The criminal justice system is an advocacy system.  It should be no surprise that in such a system attorneys from both sides sometimes become paid liars.  Not only do they lie in court, but they lie to the media and to the public.  And the attorneys are not the only ones who sometimes lie.  Witnesses, including law enforcement officers, sometimes lie.  During the investigation of cases illegalities by law enforcement sometimes occur.  These illegalities can go undetected by others in the justice system.  Prejudices and preconceived ideas, pro and con, about a suspect can sometimes influence the outcome of an investigation.

In the advocacy system both sides are seldom evenly matched.  Attorneys on both sides vary greatly in ability, dedication, personal energy, willingness or opportunity to spend enough time examining/preparing a case, personal integrity, etc.  Skillful defense attorneys, their clients, and less frequently, their client's friends, employers, etc often exploit personal relations/rapport with prosecutors in order to reach the best deal for their clients -- which deal may not be the best for the public.

Want a local example of sweetheart treatment from our county prosecutor's office which illustrates the above paragraph?

I have reposted below a discussion of the Tamara Iverson case.  

Tamara Iverson was charged with embezzling $6,670 from the Troy 4-H/FFA Booster Organization.  Here is a description of the plea bargain proposed by our prosecutor as described in an article in the Daily News written by Hillary Hamm:

"The plea agreement states that Iverson will receive a withheld judgment and be placed on probation for an amount of time to be determined by Superior Court Judge John Stegner. 

Iverson also must pay a restitution amount of approximately $5,000, Evans said.

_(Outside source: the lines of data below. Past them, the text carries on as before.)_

(* ===== verification/Grant.v ===== *)
(** * Memory grants

    A process lets others copy from or to a part of its memory with an entry of
    its grant table. The table and its entries are kept by the library of the
    granting process (lib/liblyos/mgrant.c); the kernel verifies a grant before
    it copies (kernel/system/sys_safecopy.c) or translates an address
    (kernel/system/sys_umap.c). *)

From S2P Require Import Prelude Kernel Sched Ipc System.

Definition MGF_READ : Z := 1.
Definition MGF_WRITE : Z := 2.
Definition MGF_ACCMODES : Z := Z.lor MGF_READ MGF_WRITE.
Definition MGF_USED : Z := 4.
Definition MGF_DIRECT : Z := 8.
Definition MGF_INDIRECT : Z := 16.
Definition MGF_PROXY : Z := 32.
Definition MGF_VALID : Z := 64.

(** Identifiers: [mgrant_id_t] is an unsigned integer of 32 bits. *)
Definition GRANT_INVALID : Z := wrapu 32 (-1).
Definition GRANT_SHIFT : Z := 20.
Definition GRANT_MAX_SEQ : Z := Z.shiftl 1 (31 - GRANT_SHIFT).
Definition GRANT_MAX_IDX : Z := Z.shiftl 1 GRANT_SHIFT.
Definition GRANT_ID (idx seq : Z) : Z := wrapu 32 (Z.lor (Z.shiftl seq GRANT_SHIFT) idx).
Definition GRANT_SEQ (g : Z) : Z := Z.land (Z.shiftr g GRANT_SHIFT) (GRANT_MAX_SEQ - 1).
Definition GRANT_IDX (g : Z) : Z := Z.land g (GRANT_MAX_IDX - 1).

(** An entry: [flags], [seq] and the union, as the integers at offsets 0 and 4
    and the words at offsets 8 and 16 of it. *)
Record mgrant_t := mk_mgrant {
  mg_flags : Z; mg_seq : Z;
  mg_u0 : Z; mg_u4 : Z; mg_u8 : Z; mg_u16 : Z
}.
#[export] Instance rebuild_mgrant : Rebuild mgrant_t := fun g =>
  mk_mgrant (mg_flags g) (mg_seq g) (mg_u0 g) (mg_u4 g) (mg_u8 g) (mg_u16 g).
Definition sizeof_mgrant : Z := 32.

Definition direct_to (g : mgrant_t) : Z := mg_u0 g.
Definition direct_addr (g : mgrant_t) : Z := mg_u8 g.
Definition direct_len (g : mgrant_t) : Z := mg_u16 g.
Definition indirect_to (g : mgrant_t) : Z := mg_u0 g.
Definition indirect_from (g : mgrant_t) : Z := mg_u4 g.
Definition indirect_grant (g : mgrant_t) : Z := wrapu 32 (mg_u8 g).
Definition proxy_from (g : mgrant_t) : Z := mg_u0 g.
Definition proxy_to (g : mgrant_t) : Z := mg_u4 g.
Definition proxy_addr (g : mgrant_t) : Z := mg_u8 g.
Definition proxy_len (g : mgrant_t) : Z := mg_u16 g.

(** ** Verification of a grant *)

Definition MAX_INDIRECT_DEPTH : nat := 5.
Definition KERNEL_VMA : Z := 0xffffffff80000000.
Definition UMT_GRANT : Z := 1.
Definition UMT_VADDR : Z := 2.

Section verify.
Context {mem : Type} `{!UserMemory mem}.
Implicit Types st : kstate mem.

(** The entry at an address of a process, or of the kernel's own address space
    without one: a read that can fault. *)
Context (read_grant : mem -> option Z -> Z -> option mgrant_t).

(** [data_vir_copy(KERNEL, &grant_entry, granter, a, sizeof(grant_entry))] *)
Definition copy_grant (st : kstate mem) (granter a : Z) : option mgrant_t :=
  match copy_proc st (mk_vir granter a), copy_proc st (mk_vir KERNEL 0) with
  | Some p, Some _ => read_grant (kmem st) p a
  | _, _ => None
  end.

(** The entry a grant stands for, with the privilege structure of its granter,
    or the error. *)
Definition fetch_grant (st : kstate mem) (granter grant : Z) : Z * mgrant_t + Z :=
  if grant =? GRANT_INVALID then inr EINVAL
  else
    match endpt_proc st granter with
    | None => inr EINVAL
    | Some granter_proc =>
        match p_priv (procs st granter_proc) with
        | None => inr EPERM
        | Some id =>
            let granter_priv := privs st id in
            if negb (pr_grant_endpoint granter_priv =? p_endpoint (procs st granter_proc)) then inr EAGAIN
            else if pr_grant_table granter_priv =? 0 then inr EPERM
            else
              let grant_idx := GRANT_IDX grant in
              if pr_grant_entries granter_priv <=? grant_idx then inr EPERM
              else
                match copy_grant st granter
                        (wrapu 64 (pr_grant_table granter_priv + grant_idx * sizeof_mgrant)) with
                | None => inr EPERM
                | Some e =>
                    let live := Z.lor MGF_USED MGF_VALID in
                    if negb (Z.land (mg_flags e) live =? live) then inr EPERM
                    else if negb (mg_seq e =? GRANT_SEQ grant) then inr EPERM
                    else inl (id, e)
                end
        end
    end.

(** [to] may use the grant. *)
Definition granted_to (to grantee : Z) : bool :=
  (to =? grantee) || (grantee =? ANY) || (to =? ANY).

(** The loop over indirect grants, with the number of them that may still
    follow: the last granter, the grantee there, and the entry. *)
Fixpoint grant_loop (depth : nat) (st : kstate mem) (granter grantee grant : Z)
  : Z * Z * Z * mgrant_t + Z :=
  match fetch_grant st granter grant with
  | inr err => inr err
  | inl (id, e) =>
      if has_flag (mg_flags e) MGF_INDIRECT then
        match depth with
        | O => inr ELOOP
        | S depth =>
            if negb (granted_to (indirect_to e) grantee) then inr EPERM
            else grant_loop depth st (indirect_from e) granter (indirect_grant e)
        end
      else inl (granter, grantee, id, e)
  end.

(** The bytes asked for are not in a grant of [len] bytes: the sum is one of
    unsigned words. *)
Definition out_of_grant (offset bytes len : Z) : bool :=
  (wrapu 64 (offset + bytes) <? offset) || (len <? wrapu 64 (offset + bytes)).

(** The checks of the entry the loop ends at: [*voffset] and [*new_granter], or
    the error. *)
Definition check_entry (st : kstate mem) (granter grantee id : Z) (e : mgrant_t) (bytes access offset : Z)
  : Z * Z + Z :=
  if negb (Z.land (mg_flags e) access =? access) then inr EPERM
  else if has_flag (mg_flags e) MGF_DIRECT then
    if wrapu 64 (KERNEL_VMA - direct_len e + 1) <? direct_addr e then inr EPERM
    else if negb (granted_to (direct_to e) grantee) then inr EPERM
    else if out_of_grant offset bytes (direct_len e) then inr EPERM
    else inl (wrapu 64 (direct_addr e + offset), granter)
  else if has_flag (mg_flags e) MGF_PROXY then
    if negb (has_flag (pr_flags (privs st id)) PRF_ALLOW_PROXY_GRANT) then inr EPERM
    else if negb (granted_to (proxy_to e) grantee) then inr EPERM
    else if out_of_grant offset bytes (proxy_len e) then inr EPERM
    else inl (wrapu 64 (proxy_addr e + offset), proxy_from e)
  else inr EPERM.

Definition verify_grant (st : kstate mem) (granter grantee grant bytes access offset : Z) : Z * Z + Z :=
  match grant_loop MAX_INDIRECT_DEPTH st granter grantee grant with
  | inr err => inr err
  | inl (granter, grantee, id, e) => check_entry st granter grantee id e bytes access offset
  end.

(** ** Copies through grants *)

Context (la_la_copy : mem -> option Z -> Z -> option Z -> Z -> Z -> mem * Z).

Definition safecopy (cpu caller granter grantee grant bytes offset a access : Z) (st : kstate mem)
  : res (kstate mem * Z) :=
  if (granter =? NO_TASK) || (grantee =? NO_TASK) then Ret (st, EFAULT)
  else
    match verify_grant st granter grantee grant bytes access offset with
    | inr err => Ret (st, err)
    | inl (voffset, new_granter) =>
        if has_flag access MGF_READ then
          _vir_copy la_la_copy cpu (Some caller) (mk_vir grantee a) (mk_vir new_granter voffset) bytes true st
        else
          _vir_copy la_la_copy cpu (Some caller) (mk_vir new_granter voffset) (mk_vir grantee a) bytes true st
    end.

(** The payload of the calls. *)
Record mess_safecopy := mk_mess_safecopy {
  sc_src_dest : Z; sc_grant : Z; sc_offset : Z; sc_addr : Z; sc_len : Z
}.

Definition sys_safecopyfrom (cpu : Z) (msg : mess_safecopy) (p_proc : Z) (st : kstate mem)
  : res (kstate mem * Z) :=
  safecopy cpu p_proc (sc_src_dest msg) (p_endpoint (procs st p_proc)) (sc_grant msg) (sc_len msg)
    (wrapu 64 (sc_offset msg)) (sc_addr msg) MGF_READ st.

Definition sys_safecopyto (cpu : Z) (msg : mess_safecopy) (p_proc : Z) (st : kstate mem)
  : res (kstate mem * Z) :=
  safecopy cpu p_proc (sc_src_dest msg) (p_endpoint (procs st p_proc)) (sc_grant msg) (sc_len msg)
    (wrapu 64 (sc_offset msg)) (sc_addr msg) MGF_WRITE st.

(** [sys_umap]; [va2pa] walks the page tables of a process. *)
Definition sys_umap (va2pa : kstate mem -> Z -> Z -> Z) (m : MESSAGE) (p : Z) (st : kstate mem)
  : MESSAGE * Z :=
  let ep := if m3i1 (m_u m) =? SELF then p_endpoint (procs st p) else m3i1 (m_u m) in
  let grantee := p_endpoint (procs st p) in
  let offset := m3p1 (m_u m) in
  let answer target src_addr :=
    (m <| m_u ::= fun u => u <| m3p2 := va2pa st (p_endpoint (procs st target)) src_addr |> |>, 0) in
  match endpt_proc st ep with
  | None => (m, EINVAL)
  | Some target_proc =>
      if m3i2 (m_u m) =? UMT_GRANT then
        match verify_grant st (p_endpoint (procs st target_proc)) grantee (wrapu 32 offset)
                (wrapu 64 (m3l1 (m_u m))) 0 0 with
        | inr err => (m, err)
        | inl (new_offset, new_granter) =>
            match endpt_proc st new_granter with
            | None => (m, EFAULT)
            | Some target_proc => answer target_proc new_offset
            end
        end
      else if m3i2 (m_u m) =? UMT_VADDR then answer target_proc offset
      else (m, EINVAL)
  end.
End verify.

(** ** The table of the granting process

    The table is a block of entries: the static one, or one from the heap. The
    free list links entries, which are pairs of a block and an index; the links
    lie in the unions of entries that are not in use, which the model does not
    read otherwise. A pointer into a block that was freed is [BadPtr]. *)

Definition NR_STATIC_GRANTS : Z := 20.
Definition STATIC_BLOCK : Z := 0.
Definition zero_mgrant : mgrant_t := mk_mgrant 0 0 0 0 0 0.

Record mgrants := mk_mgrants {
  mg_blocks : gmap Z (list mgrant_t);
  mg_table : option Z;
  mg_size : Z;
  mg_free : list (Z * Z)
}.
#[export] Instance rebuild_mgrants : Rebuild mgrants := fun s =>
  mk_mgrants (mg_blocks s) (mg_table s) (mg_size s) (mg_free s).

Definition init_mgrants : mgrants :=
  mk_mgrants {[ STATIC_BLOCK := replicate (Z.to_nat NR_STATIC_GRANTS) zero_mgrant ]} None 0 [].

Section library.
(** [malloc] of a number of entries gives a fresh block or nothing; [setgrant]
    is the kernel call. *)
Context (malloc : mgrants -> Z -> option Z) (setgrant : Z -> Z -> Z).

Definition entries_of (s : mgrants) (b : Z) : list mgrant_t := default [] (mg_blocks s !! b).

(** The entries from [size] on are reset and linked, each in front. *)
Definition new_slots (b size new_size : Z) : list (Z * Z) :=
  reverse ((fun i => (b, i)) <$> seqZ size (new_size - size)).

Definition install_grants (b new_size : Z) (s : mgrants) : mgrants :=
  let old := match mg_table s with
             | Some t => take (Z.to_nat (mg_size s)) (entries_of s t)
             | None => []
             end in
  let entries := old ++ replicate (Z.to_nat (new_size - mg_size s)) zero_mgrant in
  let s := s <| mg_blocks ::= <[b := entries]> |> <| mg_free := new_slots b (mg_size s) new_size |> in
  if negb (setgrant b new_size =? 0) then
    if negb (b =? STATIC_BLOCK) then s <| mg_blocks ::= delete b |> else s
  else
    let s := match mg_table s with
             | Some t => if negb (t =? STATIC_BLOCK) then s <| mg_blocks ::= delete t |> else s
             | None => s
             end in
    s <| mg_table := Some b |> <| mg_size := new_size |>.

Definition alloc_grants (count : Z) (s : mgrants) : mgrants :=
  let s := s <| mg_free := [] |> in
  let grow new_size :=
    match malloc s new_size with
    | None => s
    | Some b => install_grants b new_size s
    end in
  if bool_decide (mg_table s = None) && (count <=? NR_STATIC_GRANTS) then
    install_grants STATIC_BLOCK NR_STATIC_GRANTS s
  else if negb (count =? 0) then
    if GRANT_MAX_IDX <=? count then s
    else
      let left := wrapu 64 (GRANT_MAX_IDX - mg_size s) in
      grow (wrapu 64 (mg_size s + (if left <? count then left else count)))
  else grow (wrapu 64 ((1 + mg_size s) * 2)).

Definition alloc_slot (s : mgrants) : mgrants * option (Z * Z) :=
  let s := if bool_decide (mg_free s = []) then alloc_grants 0 s else s in
  match mg_free s with
  | [] => (s, None)
  | g :: rest => (s <| mg_free := rest |>, Some g)
  end.

(** Writes through a pointer to an entry. *)
Definition write_slot (g : Z * Z) (f : mgrant_t -> mgrant_t) (s : mgrants) : res (mgrants * mgrant_t) :=
  match mg_blocks s !! g.1 with
  | None => Crash BadPtr
  | Some l =>
      match l !! Z.to_nat g.2 with
      | None => Crash BadPtr
      | Some e => Ret (s <| mg_blocks ::= <[g.1 := <[Z.to_nat g.2 := f e]> l]> |>, f e)
      end
  end.

(** The common part of the three calls: [g - grants] is defined for a pointer
    into the table. *)
Definition set_grant (f : mgrant_t -> mgrant_t) (s : mgrants) : res (mgrants * Z) :=
  let '(s, g) := alloc_slot s in
  match g with
  | None => Ret (s, GRANT_INVALID)
  | Some g =>
      '(s, e) ← write_slot g f s;
      if bool_decide (mg_table s = Some g.1) then Ret (s, GRANT_ID g.2 (mg_seq e)) else Crash BadPtr
  end.

Definition mgrant_set_direct (to a size access : Z) : mgrants -> res (mgrants * Z) :=
  set_grant (fun g =>
    g <| mg_u0 := to |> <| mg_u8 := a |> <| mg_u16 := size |>
      <| mg_flags := Z.lor (Z.lor (Z.lor MGF_USED MGF_VALID) MGF_DIRECT) (Z.land access MGF_ACCMODES) |>).

Definition mgrant_set_indirect (to from grant : Z) : mgrants -> res (mgrants * Z) :=
  set_grant (fun g =>
    g <| mg_u0 := to |> <| mg_u4 := from |>
      <| mg_u8 ::= fun w => Z.lor (Z.shiftl (Z.shiftr w 32) 32) (wrapu 32 grant) |>
      <| mg_flags := Z.lor (Z.lor MGF_USED MGF_VALID) MGF_INDIRECT |>).

Definition mgrant_set_proxy (to from a size access : Z) : mgrants -> res (mgrants * Z) :=
  set_grant (fun g =>
    g <| mg_u4 := to |> <| mg_u0 := from |> <| mg_u8 := a |> <| mg_u16 := size |>
      <| mg_flags := Z.lor (Z.lor (Z.lor MGF_USED MGF_VALID) MGF_PROXY) (Z.land access MGF_ACCMODES) |>).

(** Linking an entry that is on the list already breaks the list. *)
Definition mgrant_revoke (grant : Z) (s : mgrants) : res (mgrants * Z) :=
  let idx := GRANT_IDX grant in
  match mg_table s with
  | None => Crash NullDeref
  | Some b =>
      '(s, _) ← write_slot (b, idx) (fun g =>
        g <| mg_flags := 0 |>
          <| mg_seq ::= fun q => if q <? GRANT_MAX_SEQ - 1 then q + 1 else 0 |>) s;
      if bool_decide ((b, idx) ∈ mg_free s) then Crash BadPtr
      else Ret (s <| mg_free ::= cons (b, idx) |>, 0)
  end.
End library.

(** ** Identifiers *)

Lemma grant_id_bits idx seq :
  0 <= idx < GRANT_MAX_IDX -> 0 <= seq < GRANT_MAX_SEQ -> GRANT_ID idx seq = seq * 2 ^ 20 + idx.
Proof.
  unfold GRANT_ID, GRANT_MAX_IDX, GRANT_MAX_SEQ, GRANT_SHIFT, wrapu. intros Hi Hs.
  change (Z.shiftl 1 20) with (2 ^ 20) in Hi. change (Z.shiftl 1 (31 - 20)) with 2048 in Hs.
  rewrite lor_shiftl_add by lia. apply Z.mod_small. lia.
Qed.

Lemma grant_id_parts idx seq :
  0 <= idx < GRANT_MAX_IDX -> 0 <= seq < GRANT_MAX_SEQ ->
  GRANT_IDX (GRANT_ID idx seq) = idx /\ GRANT_SEQ (GRANT_ID idx seq) = seq /\
  GRANT_ID idx seq <> GRANT_INVALID.
Proof.
  intros Hi Hs. rewrite grant_id_bits by done. revert Hi Hs. unfold GRANT_IDX, GRANT_SEQ.
  change (GRANT_MAX_IDX - 1) with (Z.ones 20). change (GRANT_MAX_SEQ - 1) with (Z.ones 11).
  change GRANT_MAX_IDX with (2 ^ 20). change GRANT_MAX_SEQ with (2 ^ 11). change GRANT_INVALID with (2 ^ 32 - 1).
  unfold GRANT_SHIFT. intros Hi Hs. rewrite !Z.land_ones, Z.shiftr_div_pow2 by done.
  rewrite Z.add_comm, Z.mod_add, Z.div_add, (Z.div_small idx) by done.
  rewrite !Z.mod_small by lia. split_and!; lia.
Qed.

She has already voluntarily repaid the booster organization nearly $3,500 within the last year. 

The plea agreement does not include incarceration because of jail time she already served in a similar embezzlement case. 

In June 2003, Iverson was found guilty in a federal court for embezzling $10,950 from customer accounts while she was employed by U.S. Bank in Moscow. She was sentenced to two months imprisonment, four years probation and restitution of $10,950."

A wonderful plea bargain proposal!

Fortunately, Judge Stegner had better ideas.  See below.

So when it comes to the products of the criminal justice system, the watchwords should be "Don't trust us!  Watch us carefully."  

Part of the solution to the problems in the criminal justice system includes having the public become much more aware of what goes on, not less.  To achieve this goal means that a much more vigilant, aggressive media, a much more open and informative law enforcement and prosecutor's office, and a more concerned, involved public is needed.  I offer the Sitler case in toto as evidence for this position.  The criminal justice system is the public's business.  The more information the public are provided about it, the better judgments the public can make and actions they can take.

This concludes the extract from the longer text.